She just wanted to be her

Stephen J. Cohen/Getty Images/Instagram

"At a certain point I was like, I just want to talk about different things," explained Tomlinson, one of many, many comedians taking part in the Netflix Is A Joke fest with stand-up shows May 5 and 6 in L.A.

Her latest act gets into the landmine of navigating relationships in your late twenties. "I felt like, well, my friends are getting married but it's fine because I have my career figured out," she shared. "But now my friends have their careers figured out and they're married. So you're kind of like, 'Oh, we're all doing both now?'"

But her wish list of topics is more than just romance and raunch. "It goes beyond being dirty," she insisted. "I just want to talk about darker subjects."

Chief among them, the roller coaster of emotions she dealt with after being diagnosed with bipolar disorder. 

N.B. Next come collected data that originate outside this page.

(** X25. Adding a recurring target. An empty address is answered with
    400 and an address that a recurring row already has with 409 and the
    id of such a row, both without any change or probe. Otherwise the row
    is created under the next id, active, with the name and frequency
    defaulting to the address and 60, and the target holds a job when the
    call returns. *)
Theorem add_url_recurring :
  forall (env_first env_job : ProbeEnv) (app : App.t)
         (data : App.add_request),
    App.req_one_time data = false ->
    let r := App.add_url env_first env_job app data in
    (PyStr.truthy (App.req_url data) = false -> r = (app, App.BadRequest))
    /\ (PyStr.truthy (App.req_url data) = true ->
        (forall i u, App.urls app !! i = Some u ->
           url u = App.req_url data -> is_one_time u = false ->
           r.1 = app
           /\ exists k v, r.2 = App.Conflict (id v)
                /\ App.urls app !! k = Some v
                /\ url v = App.req_url data /\ is_one_time v = false)
        /\ ((forall i u, App.urls app !! i = Some u ->
               is_one_time u = false -> url u <> App.req_url data) ->
            r.2 = App.Created (App.next_id app)
            /\ App.next_id r.1 = App.next_id app + 1
            /\ App.urls r.1
               = <[App.next_id app :=
                     mkURL (App.next_id app) (App.req_url data)
                       (default (App.req_url data) (App.req_name data))
                       true (default 60 (App.req_check_frequency data))
                       false false 0 None true]> (App.urls app)
            /\ App.scheduled r.1 (App.next_id app) = true)).
Proof.
  intros env_first env_job app data Hone r. subst r. unfold App.add_url.
  rewrite Hone.
  destruct (PyStr.truthy (App.req_url data)) eqn:Ht; simpl.
  2:{ split; [done|]. intros; discriminate. }
  split; [intros; discriminate|]. intros _. split.
  - intros i u Hu Hurl Hou.
    destruct (App.monitored_with_url app (App.req_url data)) as [v|] eqn:Hm.
    + split; [done|].
      destruct (monitored_with_url_some app _ v Hm) as (k & Hk & Hv & Hov).
      by exists k, v.
    + by destruct (monitored_with_url_none app _ Hm i u Hu Hou).
  - intros Hnone.
    destruct (App.monitored_with_url app (App.req_url data)) as [v|] eqn:Hm.
    { destruct (monitored_with_url_some app _ v Hm) as (k & Hk & Hv & Hov).
      by destruct (Hnone k v Hk Hov). }
    match goal with
    | |- context [check_url env_first ?m ?i ?a] =>
        destruct (check_url env_first m i a) as [m1 status]
    end.
    simpl. split; [done|]. split; [done|]. split; [done|].
    unfold App.scheduled. simpl. apply bool_decide_eq_true.
    match goal with
    | |- context [start_monitoring env_job m1 ?u] =>
        destruct (start_monitoring_fields env_job m1 u) as (_ & _ & -> & _)
    end.
    simpl. rewrite lookup_insert_eq. eauto.
Qed.

(** X26. A one-time check. Whether or not the address is already
    monitored, the row is created under the next id, inactive and marked
    one-time; the probe is made once, its outcome is appended to the
    history and is the status of the reply; the scheduler and the jobs
    dict are not touched. Nothing is said about the sub-resource records
    of the reply, which are those the discovery thread has committed two
    seconds later. *)
Theorem add_url_one_time :
  forall (env_first env_job : ProbeEnv) (app : App.t)
         (data : App.add_request),
    PyStr.truthy (App.req_url data) = true ->
    App.req_one_time data = true ->
    let r := App.add_url env_first env_job app data in
    let probe :=
      check_url env_first (App.monitor app) (App.next_id app)
        (App.req_url data) in
    jobs (App.monitor r.1) = jobs (App.monitor app)
    /\ scheduler (App.monitor r.1) = scheduler (App.monitor app)
    /\ url_statuses (App.monitor r.1)
       = url_statuses (App.monitor app) ++ [probe.2]
    /\ App.urls r.1
       = <[App.next_id app :=
             mkURL (App.next_id app) (App.req_url data)
               (default (App.req_url data) (App.req_name data))
               false (default 60 (App.req_check_frequency data))
               true false 0 None true]> (App.urls app)
    /\ App.next_id r.1 = App.next_id app + 1
    /\ exists records,
         r.2 = App.OneTimeResult (App.next_id app) (Some probe.2) records.
Proof.
  intros env_first env_job app data Ht Hone r probe. subst r probe.
  unfold App.add_url. rewrite Ht, Hone. simpl.
  destruct (check_url_frame env_first (App.monitor app) (App.next_id app)
              (App.req_url data)) as (Hs & _ & Hj & Hst & Hid).
  destruct (check_url env_first (App.monitor app) (App.next_id app)
              (App.req_url data)) as [m1 status]. simpl in *.
  split; [done|]. split; [done|]. split; [done|]. split; [done|].
  split; [done|].
  eexists. f_equal. rewrite Hst, filter_app, filter_cons, filter_nil.
  rewrite decide_True by done. by rewrite last_snoc.
Qed.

In her most recent Netflix special, Look At You, Tomlinson cracks that she coped in large part by reminding herself that Selena Gomez also has BPD. "When I got diagnosed, they started listing names," she said. "They were like, 'You know who else is bipolar? Selena Gomez.' And I was like, 'That does make me feel better. She is very pretty. Okay, I'll be bipolar.'" 

But in reality, it was a tough pill to swallow. (Yes, pun totally intended, Tomlinson following that revelation up in her special by noting just how many medications she has ingested over the years.)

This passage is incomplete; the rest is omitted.